By Saturday night, I’d advised all the panelists and done a bunch of preparation, the most important being having a plan to keep the conversation slow enough so we could listen respectfully and deeply to one another (that’s the “inner guide” part) and avoid current political hot issues that could derail things. One panelist in particular had been concerned about a specific news item devolving into an argument. I said, “Do you trust me?” They agreed they did.

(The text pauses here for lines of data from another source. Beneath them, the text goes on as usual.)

(** X9: [S3Bucket.Validate] finds nothing exactly when the bucket is not to
    be created (nothing else is then looked at), or when the control-plane
    profile is set, there is at least one node profile, no node profile is
    empty, and the explicit name, if any, passes [validateS3BucketName].
    For settings to be created, every empty node profile is reported under
    its index. *)
Theorem S3Bucket_Validate_accepts (b : v1alpha3.S3Bucket) :
  (validate.S3Bucket_Validate b = []
   <-> v1alpha3.Create b = false
       \/ (v1alpha3.ControlPlaneIAMInstanceProfile b <> ""
           /\ v1alpha3.NodesIAMInstanceProfiles b <> []
           /\ Forall (fun p => p <> "") (v1alpha3.NodesIAMInstanceProfiles b)
           /\ (v1alpha3.Name b = ""
               \/ validate.validateS3BucketName (v1alpha3.Name b) = [])))
  /\ (forall j,
        v1alpha3.Create b = true ->
        nth_error (v1alpha3.NodesIAMInstanceProfiles b) j = Some "" ->
        In (validate.field_Required
              ("spec.s3bucket.nodesIAMInstanceProfiles[" +:+ fmt_d j +:+ "]")
              "can't be empty")
           (validate.S3Bucket_Validate b)).
Proof.
  unfold validate.S3Bucket_Validate. split.
  - destruct (v1alpha3.Create b); cbn [negb]; [| split; auto].
    split.
    + intros E. right.
      apply app_eq_nil in E. destruct E as (Ecp & E).
      apply app_eq_nil in E. destruct E as (Elen & E).
      apply app_eq_nil in E. destruct E as (Enodes & Ename).
      apply when_nil in Ecp, Elen.
      apply string_is_empty_false in Ecp. apply nodes_errors_nil in Enodes.
      repeat split; auto.
      * intros Hnil. rewrite Hnil in Elen. discriminate Elen.
      * destruct (string_is_empty (v1alpha3.Name b)) eqn:En;
          cbn [negb] in Ename; [left; now apply string_is_empty_true | auto].
    + intros [Hc | (Hcp & Hne & Hall & Hname)]; [discriminate Hc |].
      apply string_is_empty_false in Hcp. rewrite Hcp.
      destruct (v1alpha3.NodesIAMInstanceProfiles b) as [|p rest] eqn:Hnodes;
        [contradiction |].
      cbn [length Nat.eqb validate.when app].
      apply nodes_errors_nil with (i := 0%nat) in Hall. rewrite Hall.
      cbn [app].
      destruct Hname as [-> | Hname]; [reflexivity |].
      now destruct (string_is_empty (v1alpha3.Name b)); cbn [negb].
  - intros j Hc Hj. rewrite Hc. cbn [negb].
    apply in_or_app. right. apply in_or_app. right. apply in_or_app. left.
    exact (nodes_errors_index 0 j _ Hj).
Qed.

Lemma S3Bucket_Validate_accepts_witness :
  validate.S3Bucket_Validate (mock.bucket true "my-bucket.1") = []
  /\ In (validate.field_Required
           "spec.s3bucket.nodesIAMInstanceProfiles[1]" "can't be empty")
        (validate.S3Bucket_Validate
           {| v1alpha3.Create := true; v1alpha3.Name := "";
              v1alpha3.ControlPlaneIAMInstanceProfile := "cp-role";
              v1alpha3.NodesIAMInstanceProfiles := ["n1-role"; ""] |}).
Proof.
  split.
  - apply (S3Bucket_Validate_accepts (mock.bucket true "my-bucket.1")).
    right. split; [discriminate |]. split; [discriminate |].
    split; [repeat constructor; discriminate |].
    right. vm_compute. reflexivity.
  - apply (proj2 (S3Bucket_Validate_accepts
                    {| v1alpha3.Create := true; v1alpha3.Name := "";
                       v1alpha3.ControlPlaneIAMInstanceProfile := "cp-role";
                       v1alpha3.NodesIAMInstanceProfiles := ["n1-role"; ""] |})
             1%nat eq_refl eq_refl).
Defined.

Lemma statements_unfold (accountID : string) (bucket : v1alpha3.S3Bucket)
  (b : string) :
  s3.statements accountID bucket b
  = s3.statement "control-plane" accountID
      (v1alpha3.ControlPlaneIAMInstanceProfile bucket) b "control-plane"
    :: map (fun p => s3.statement p accountID p b "node")
         (v1alpha3.NodesIAMInstanceProfiles bucket).
Proof.
  unfold s3.statements.
  assert (Hfold : forall nodes init,
             fold_left
               (fun statements p =>
                  statements ++ [s3.statement p accountID p b "node"])
               nodes init
             = init ++ map (fun p => s3.statement p accountID p b "node")
                         nodes).
  { induction nodes as [|p nodes IH]; intros init; cbn [fold_left map].
    - now rewrite app_nil_r.
    - now rewrite IH, <- app_assoc. }
  rewrite Hfold. reflexivity.
Qed.

Lemma statements_In (accountID : string) (bucket : v1alpha3.S3Bucket)
  (b : string) (st : json.value) :
  In st (s3.statements accountID bucket b)
  <-> st = s3.statement "control-plane" accountID
             (v1alpha3.ControlPlaneIAMInstanceProfile bucket) b
             "control-plane"
      \/ exists p,
           In p (v1alpha3.NodesIAMInstanceProfiles bucket)
           /\ st = s3.statement p accountID p b "node".
Proof.
  rewrite statements_unfold. cbn [In]. rewrite in_map_iff. split.
  - intros [E | (p & E & Hp)]; [left; now symmetry |].
    right. exists p. split; [exact Hp | now symmetry].
  - intros [E | (p & Hp & E)]; [left; now symmetry |].
    right. exists p. split; [now symmetry | exact Hp].
Qed.

(** X10: for every list of node profiles, each statement of the policy
    allows the single action [s3:GetObject]; it is either the statement of
    the control-plane profile on [control-plane/*] or the statement of a node
    profile on [node/*].  When the control-plane profile is not also a node
    profile, a statement for the control-plane role gives [control-plane/*]
    only, and a statement for a node role gives [node/*] only. *)
Theorem policy_statements_in_general (accountID b : string)
  (bucket : v1alpha3.S3Bucket) :
  (forall st,
     In st (s3.statements accountID bucket b) ->
     json.field "Effect" st = Some (json.VString "Allow")
     /\ json.field "Action" st
        = Some (json.VSlice [json.VString "s3:GetObject"])
     /\ ((s3.principal_of st
          = Some (json.VString
                    (s3.role_arn accountID
                       (v1alpha3.ControlPlaneIAMInstanceProfile bucket)))
          /\ s3.resource_of st
             = Some (json.VString
                       ("arn:aws:s3:::" +:+ b +:+ "/control-plane/*")))
         \/ (exists p,
               In p (v1alpha3.NodesIAMInstanceProfiles bucket)
               /\ s3.principal_of st
                  = Some (json.VString (s3.role_arn accountID p))
               /\ s3.resource_of st
                  = Some (json.VString
                            ("arn:aws:s3:::" +:+ b +:+ "/node/*")))))
  /\ (~ In (v1alpha3.ControlPlaneIAMInstanceProfile bucket)
         (v1alpha3.NodesIAMInstanceProfiles bucket) ->
      forall st,
        In st (s3.statements accountID bucket b) ->
        (s3.principal_of st
         = Some (json.VString
                   (s3.role_arn accountID
                      (v1alpha3.ControlPlaneIAMInstanceProfile bucket))) ->
         s3.resource_of st
         = Some (json.VString ("arn:aws:s3:::" +:+ b +:+ "/control-plane/*")))
        /\ (forall p,
              In p (v1alpha3.NodesIAMInstanceProfiles bucket) ->
              s3.principal_of st
              = Some (json.VString (s3.role_arn accountID p)) ->
              s3.resource_of st
              = Some (json.VString ("arn:aws:s3:::" +:+ b +:+ "/node/*")))).
Proof.
  split.
  - intros st Hst. apply statements_In in Hst.
    destruct Hst as [-> | (p & Hp & ->)].
    + split; [reflexivity |]. split; [reflexivity |]. left.
      split; reflexivity.
    + split; [reflexivity |]. split; [reflexivity |]. right.
      exists p. repeat split; auto.
  - intros Hsep st Hst. apply statements_In in Hst.
    destruct Hst as [-> | (p & Hp & ->)].
    + split; [reflexivity |]. intros p Hp Hprincipal.
      rewrite principal_of_statement in Hprincipal.
      assert (E : s3.role_arn accountID
                    (v1alpha3.ControlPlaneIAMInstanceProfile bucket)
                  = s3.role_arn accountID p) by congruence.
      apply role_arn_inj in E. rewrite E in Hsep. contradiction.
    + split; [| reflexivity]. intros Hprincipal.
      rewrite principal_of_statement in Hprincipal.
      assert (E : s3.role_arn accountID p
                  = s3.role_arn accountID
                      (v1alpha3.ControlPlaneIAMInstanceProfile bucket))
        by congruence.
      apply role_arn_inj in E. rewrite <- E in Hsep. contradiction.
Qed.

The panel itself was an inspiring experience for me (and for the panelists and audience, given their comments afterward). I asked for stories about times we’d taken action, not because we were pressured into it but arising from a spontaneous inner prompting, an act of love. These ranged from the nonviolence practiced in aikido (a martial art in which force is turned into harmony) to Larry Niven’s story about how he and other science fiction writers participated in NASA during the Reagan era to my own story about how a single, impulsive email led to statewide activism, writing for the blog of a national organization, and then an invitation to an international conference. I loved the audience feedback, as authentic as the panelists’ stories.

After that, a great Indian dinner my roommates arranged via Door Dash, and a night’s sleep, I got to hang out with more friends and attend a great panel on collaboration in writing. I’ve done this, both in-person and posthumously (the other author, not me!) so many of the issues were familiar to me, but it was a joy to relax and listen. It didn’t hurt that one of my favorite authors, M. A. Carrick (Marie Brennan and Alyc Helms), were on the panel.

Note to self: next year, submit panel proposals early and bug ProgOps for a decision before arriving at convention.